■ Work order: Consider the listing below. Extract exactly the lines from the line containing "(** The row behind each returned lease. *)" to the line containing "ex_created_at (le_execution l)", both included.

Input data below:

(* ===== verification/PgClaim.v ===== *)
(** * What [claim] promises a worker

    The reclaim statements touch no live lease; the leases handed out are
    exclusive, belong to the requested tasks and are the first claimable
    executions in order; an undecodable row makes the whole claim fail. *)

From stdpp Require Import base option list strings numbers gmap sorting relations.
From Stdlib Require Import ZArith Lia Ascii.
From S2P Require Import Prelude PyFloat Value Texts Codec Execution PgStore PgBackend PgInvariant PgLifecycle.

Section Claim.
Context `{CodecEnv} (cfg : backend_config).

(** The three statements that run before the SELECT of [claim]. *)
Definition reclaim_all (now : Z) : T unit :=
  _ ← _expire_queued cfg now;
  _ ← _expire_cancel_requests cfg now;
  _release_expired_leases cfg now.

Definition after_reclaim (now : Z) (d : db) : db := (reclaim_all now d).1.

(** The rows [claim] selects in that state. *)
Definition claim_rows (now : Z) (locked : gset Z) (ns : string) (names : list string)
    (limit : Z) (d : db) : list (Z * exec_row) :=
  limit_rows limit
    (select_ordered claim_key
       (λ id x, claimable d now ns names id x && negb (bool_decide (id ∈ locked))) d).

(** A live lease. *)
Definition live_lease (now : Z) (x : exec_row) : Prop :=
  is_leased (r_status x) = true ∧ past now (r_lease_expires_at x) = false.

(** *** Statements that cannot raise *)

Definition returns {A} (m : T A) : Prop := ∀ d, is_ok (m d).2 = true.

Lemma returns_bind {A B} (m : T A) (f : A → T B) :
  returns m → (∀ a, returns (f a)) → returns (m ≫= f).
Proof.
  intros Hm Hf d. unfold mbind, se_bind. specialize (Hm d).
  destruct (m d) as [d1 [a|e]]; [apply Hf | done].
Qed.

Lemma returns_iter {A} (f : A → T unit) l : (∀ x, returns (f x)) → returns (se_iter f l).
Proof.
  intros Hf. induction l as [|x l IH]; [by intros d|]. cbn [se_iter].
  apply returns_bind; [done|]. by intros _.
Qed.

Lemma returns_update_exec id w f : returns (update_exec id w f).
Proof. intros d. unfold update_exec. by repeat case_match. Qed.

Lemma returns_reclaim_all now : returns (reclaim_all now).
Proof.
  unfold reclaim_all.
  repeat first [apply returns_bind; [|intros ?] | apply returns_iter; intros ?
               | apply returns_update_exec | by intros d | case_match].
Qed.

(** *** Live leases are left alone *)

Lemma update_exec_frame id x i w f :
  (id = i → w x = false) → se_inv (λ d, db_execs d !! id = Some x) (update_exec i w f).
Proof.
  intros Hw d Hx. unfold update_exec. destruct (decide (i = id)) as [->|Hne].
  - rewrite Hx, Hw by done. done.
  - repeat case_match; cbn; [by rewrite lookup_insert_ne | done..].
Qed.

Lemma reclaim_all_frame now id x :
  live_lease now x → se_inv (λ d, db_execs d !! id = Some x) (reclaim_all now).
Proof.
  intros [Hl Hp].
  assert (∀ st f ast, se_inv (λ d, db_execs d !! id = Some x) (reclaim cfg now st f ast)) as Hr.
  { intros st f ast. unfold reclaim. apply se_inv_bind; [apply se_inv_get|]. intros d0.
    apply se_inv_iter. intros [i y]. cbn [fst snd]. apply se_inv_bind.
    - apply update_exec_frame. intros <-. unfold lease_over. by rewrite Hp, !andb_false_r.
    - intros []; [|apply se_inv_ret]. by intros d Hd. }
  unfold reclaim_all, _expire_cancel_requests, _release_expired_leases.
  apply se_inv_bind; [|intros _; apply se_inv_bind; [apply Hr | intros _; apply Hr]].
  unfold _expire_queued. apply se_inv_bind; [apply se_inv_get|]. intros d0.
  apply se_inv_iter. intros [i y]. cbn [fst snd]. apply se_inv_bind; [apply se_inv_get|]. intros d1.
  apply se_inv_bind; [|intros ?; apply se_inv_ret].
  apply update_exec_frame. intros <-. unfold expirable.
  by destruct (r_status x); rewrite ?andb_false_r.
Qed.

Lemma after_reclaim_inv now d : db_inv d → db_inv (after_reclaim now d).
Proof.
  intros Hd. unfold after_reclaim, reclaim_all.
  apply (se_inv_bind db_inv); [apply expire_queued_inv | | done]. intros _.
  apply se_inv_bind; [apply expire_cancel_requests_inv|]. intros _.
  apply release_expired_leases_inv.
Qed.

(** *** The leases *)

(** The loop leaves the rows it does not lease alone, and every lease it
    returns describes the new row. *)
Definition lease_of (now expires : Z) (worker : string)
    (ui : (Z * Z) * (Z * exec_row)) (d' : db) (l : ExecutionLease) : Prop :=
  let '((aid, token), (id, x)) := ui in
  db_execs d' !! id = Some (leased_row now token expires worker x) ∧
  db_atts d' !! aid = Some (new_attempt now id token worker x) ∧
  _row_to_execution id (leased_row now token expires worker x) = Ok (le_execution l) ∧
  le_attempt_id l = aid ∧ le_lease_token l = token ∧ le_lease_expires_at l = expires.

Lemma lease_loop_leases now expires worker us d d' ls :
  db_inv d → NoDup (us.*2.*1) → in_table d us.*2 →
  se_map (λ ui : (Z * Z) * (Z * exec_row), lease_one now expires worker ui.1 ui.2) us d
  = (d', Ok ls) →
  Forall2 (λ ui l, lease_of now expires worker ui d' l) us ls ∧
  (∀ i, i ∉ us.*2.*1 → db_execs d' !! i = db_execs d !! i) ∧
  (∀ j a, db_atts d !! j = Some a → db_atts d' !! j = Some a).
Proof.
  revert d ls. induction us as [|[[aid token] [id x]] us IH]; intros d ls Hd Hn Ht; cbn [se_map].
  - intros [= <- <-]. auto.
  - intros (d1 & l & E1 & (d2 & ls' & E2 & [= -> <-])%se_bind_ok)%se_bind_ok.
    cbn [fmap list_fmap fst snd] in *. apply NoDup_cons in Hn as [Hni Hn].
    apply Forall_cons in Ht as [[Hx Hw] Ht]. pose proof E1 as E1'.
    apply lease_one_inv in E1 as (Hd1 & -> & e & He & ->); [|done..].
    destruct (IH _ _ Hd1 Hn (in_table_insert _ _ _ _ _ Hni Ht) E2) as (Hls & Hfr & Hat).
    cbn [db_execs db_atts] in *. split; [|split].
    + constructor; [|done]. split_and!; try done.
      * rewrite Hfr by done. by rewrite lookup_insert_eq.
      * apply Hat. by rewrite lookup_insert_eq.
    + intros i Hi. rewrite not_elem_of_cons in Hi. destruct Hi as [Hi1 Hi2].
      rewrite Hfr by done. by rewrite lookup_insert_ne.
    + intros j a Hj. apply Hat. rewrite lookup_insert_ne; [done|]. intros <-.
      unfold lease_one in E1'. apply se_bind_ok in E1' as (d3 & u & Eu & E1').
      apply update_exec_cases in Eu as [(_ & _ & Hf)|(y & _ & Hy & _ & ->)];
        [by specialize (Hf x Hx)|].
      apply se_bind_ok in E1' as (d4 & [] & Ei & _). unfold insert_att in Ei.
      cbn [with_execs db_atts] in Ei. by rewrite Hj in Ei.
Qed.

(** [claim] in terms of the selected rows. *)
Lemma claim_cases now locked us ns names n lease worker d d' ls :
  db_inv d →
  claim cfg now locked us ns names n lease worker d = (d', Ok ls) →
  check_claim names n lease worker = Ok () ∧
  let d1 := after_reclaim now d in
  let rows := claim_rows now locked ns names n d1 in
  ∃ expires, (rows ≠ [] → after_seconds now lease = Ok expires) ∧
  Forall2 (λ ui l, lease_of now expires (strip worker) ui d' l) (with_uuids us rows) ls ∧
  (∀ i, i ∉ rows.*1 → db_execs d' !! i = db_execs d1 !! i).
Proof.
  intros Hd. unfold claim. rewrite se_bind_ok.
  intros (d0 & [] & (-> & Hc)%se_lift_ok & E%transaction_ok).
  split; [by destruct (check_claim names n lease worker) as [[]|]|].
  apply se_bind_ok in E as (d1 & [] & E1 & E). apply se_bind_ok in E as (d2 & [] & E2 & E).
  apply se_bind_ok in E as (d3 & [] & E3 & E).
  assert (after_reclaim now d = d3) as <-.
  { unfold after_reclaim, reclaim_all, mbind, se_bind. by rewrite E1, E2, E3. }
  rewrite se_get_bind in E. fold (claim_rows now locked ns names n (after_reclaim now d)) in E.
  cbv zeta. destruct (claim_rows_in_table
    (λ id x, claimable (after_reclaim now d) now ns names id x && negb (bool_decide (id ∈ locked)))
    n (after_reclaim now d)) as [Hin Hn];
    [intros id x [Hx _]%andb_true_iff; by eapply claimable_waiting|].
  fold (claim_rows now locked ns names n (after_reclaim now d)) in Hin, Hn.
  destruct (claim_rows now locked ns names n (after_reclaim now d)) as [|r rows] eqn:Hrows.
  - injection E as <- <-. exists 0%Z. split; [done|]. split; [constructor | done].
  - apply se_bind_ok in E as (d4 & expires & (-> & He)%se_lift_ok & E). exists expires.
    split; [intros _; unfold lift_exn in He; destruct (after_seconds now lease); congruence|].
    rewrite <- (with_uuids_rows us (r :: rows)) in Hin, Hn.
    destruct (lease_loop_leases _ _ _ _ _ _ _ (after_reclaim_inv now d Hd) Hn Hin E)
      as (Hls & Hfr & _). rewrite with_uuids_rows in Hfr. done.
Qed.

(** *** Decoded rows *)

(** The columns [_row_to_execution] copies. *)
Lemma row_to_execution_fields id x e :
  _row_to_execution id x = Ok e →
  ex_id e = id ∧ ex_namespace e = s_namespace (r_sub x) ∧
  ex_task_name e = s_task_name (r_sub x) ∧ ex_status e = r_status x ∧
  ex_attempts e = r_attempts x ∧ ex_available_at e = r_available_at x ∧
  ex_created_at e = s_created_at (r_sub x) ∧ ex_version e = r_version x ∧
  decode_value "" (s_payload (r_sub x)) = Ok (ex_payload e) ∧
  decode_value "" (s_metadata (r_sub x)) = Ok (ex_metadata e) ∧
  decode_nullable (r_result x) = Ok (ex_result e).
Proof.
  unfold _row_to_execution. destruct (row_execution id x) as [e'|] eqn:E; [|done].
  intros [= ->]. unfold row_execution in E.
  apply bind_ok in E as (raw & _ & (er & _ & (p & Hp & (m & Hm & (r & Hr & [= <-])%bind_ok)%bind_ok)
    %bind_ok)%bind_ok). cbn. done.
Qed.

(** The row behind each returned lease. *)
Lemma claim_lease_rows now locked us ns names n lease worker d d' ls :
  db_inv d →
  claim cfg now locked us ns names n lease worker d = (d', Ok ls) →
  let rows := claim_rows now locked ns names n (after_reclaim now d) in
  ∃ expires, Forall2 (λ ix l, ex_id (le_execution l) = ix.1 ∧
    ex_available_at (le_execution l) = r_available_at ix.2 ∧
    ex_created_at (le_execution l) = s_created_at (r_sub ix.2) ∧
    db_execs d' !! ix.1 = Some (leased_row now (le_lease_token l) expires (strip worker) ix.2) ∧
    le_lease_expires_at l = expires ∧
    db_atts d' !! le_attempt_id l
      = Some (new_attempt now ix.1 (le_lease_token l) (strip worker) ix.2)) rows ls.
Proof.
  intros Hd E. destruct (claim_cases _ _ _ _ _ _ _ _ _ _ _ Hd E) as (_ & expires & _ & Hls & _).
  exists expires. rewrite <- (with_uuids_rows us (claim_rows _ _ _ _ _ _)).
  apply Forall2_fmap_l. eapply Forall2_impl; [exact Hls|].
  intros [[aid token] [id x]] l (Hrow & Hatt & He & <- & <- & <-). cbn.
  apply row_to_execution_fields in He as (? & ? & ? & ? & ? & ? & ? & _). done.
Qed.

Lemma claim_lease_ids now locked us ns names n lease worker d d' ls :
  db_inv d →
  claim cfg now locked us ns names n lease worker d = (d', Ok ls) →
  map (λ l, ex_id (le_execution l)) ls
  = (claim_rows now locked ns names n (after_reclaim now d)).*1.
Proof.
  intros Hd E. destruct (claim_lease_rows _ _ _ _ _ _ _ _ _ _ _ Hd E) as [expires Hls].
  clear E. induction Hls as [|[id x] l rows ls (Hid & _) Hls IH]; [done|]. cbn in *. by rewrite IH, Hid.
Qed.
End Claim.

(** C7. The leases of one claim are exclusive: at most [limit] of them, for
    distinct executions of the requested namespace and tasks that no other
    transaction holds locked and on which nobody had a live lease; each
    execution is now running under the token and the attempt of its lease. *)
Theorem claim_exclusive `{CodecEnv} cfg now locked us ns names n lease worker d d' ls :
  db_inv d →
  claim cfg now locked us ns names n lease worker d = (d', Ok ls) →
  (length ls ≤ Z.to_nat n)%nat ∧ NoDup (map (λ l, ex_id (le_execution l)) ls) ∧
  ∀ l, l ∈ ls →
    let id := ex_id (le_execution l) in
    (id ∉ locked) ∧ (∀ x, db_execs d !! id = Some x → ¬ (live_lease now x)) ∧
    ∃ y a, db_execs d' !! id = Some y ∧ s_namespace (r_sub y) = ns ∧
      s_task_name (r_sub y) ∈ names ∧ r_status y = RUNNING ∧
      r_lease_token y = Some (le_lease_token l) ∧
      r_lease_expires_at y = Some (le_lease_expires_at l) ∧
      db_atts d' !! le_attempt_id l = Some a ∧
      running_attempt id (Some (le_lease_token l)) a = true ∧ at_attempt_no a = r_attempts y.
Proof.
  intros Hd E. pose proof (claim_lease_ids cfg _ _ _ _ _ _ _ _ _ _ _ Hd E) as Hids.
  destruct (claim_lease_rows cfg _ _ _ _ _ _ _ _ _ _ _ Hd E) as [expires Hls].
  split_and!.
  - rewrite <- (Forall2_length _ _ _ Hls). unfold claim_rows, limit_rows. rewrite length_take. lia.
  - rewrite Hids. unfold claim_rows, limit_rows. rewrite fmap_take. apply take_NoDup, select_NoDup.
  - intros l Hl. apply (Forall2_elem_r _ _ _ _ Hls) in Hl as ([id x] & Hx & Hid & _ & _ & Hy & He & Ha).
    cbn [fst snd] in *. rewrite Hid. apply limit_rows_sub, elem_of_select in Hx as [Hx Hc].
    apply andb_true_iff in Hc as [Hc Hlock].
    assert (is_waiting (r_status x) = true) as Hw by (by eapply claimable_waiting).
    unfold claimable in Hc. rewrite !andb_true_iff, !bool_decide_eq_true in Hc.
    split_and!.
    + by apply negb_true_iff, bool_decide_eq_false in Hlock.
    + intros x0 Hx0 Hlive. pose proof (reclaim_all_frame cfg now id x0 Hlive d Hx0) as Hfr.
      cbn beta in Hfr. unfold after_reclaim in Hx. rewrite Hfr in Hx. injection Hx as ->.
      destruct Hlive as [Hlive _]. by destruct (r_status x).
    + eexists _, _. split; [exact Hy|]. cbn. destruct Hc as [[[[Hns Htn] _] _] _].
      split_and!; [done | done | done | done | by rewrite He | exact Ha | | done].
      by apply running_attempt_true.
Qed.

End of Input data.

■ Solution to this problem:
(** The row behind each returned lease. *)
Lemma claim_lease_rows now locked us ns names n lease worker d d' ls :
  db_inv d →
  claim cfg now locked us ns names n lease worker d = (d', Ok ls) →
  let rows := claim_rows now locked ns names n (after_reclaim now d) in
  ∃ expires, Forall2 (λ ix l, ex_id (le_execution l) = ix.1 ∧
    ex_available_at (le_execution l) = r_available_at ix.2 ∧
    ex_created_at (le_execution l) = s_created_at (r_sub ix.2) ∧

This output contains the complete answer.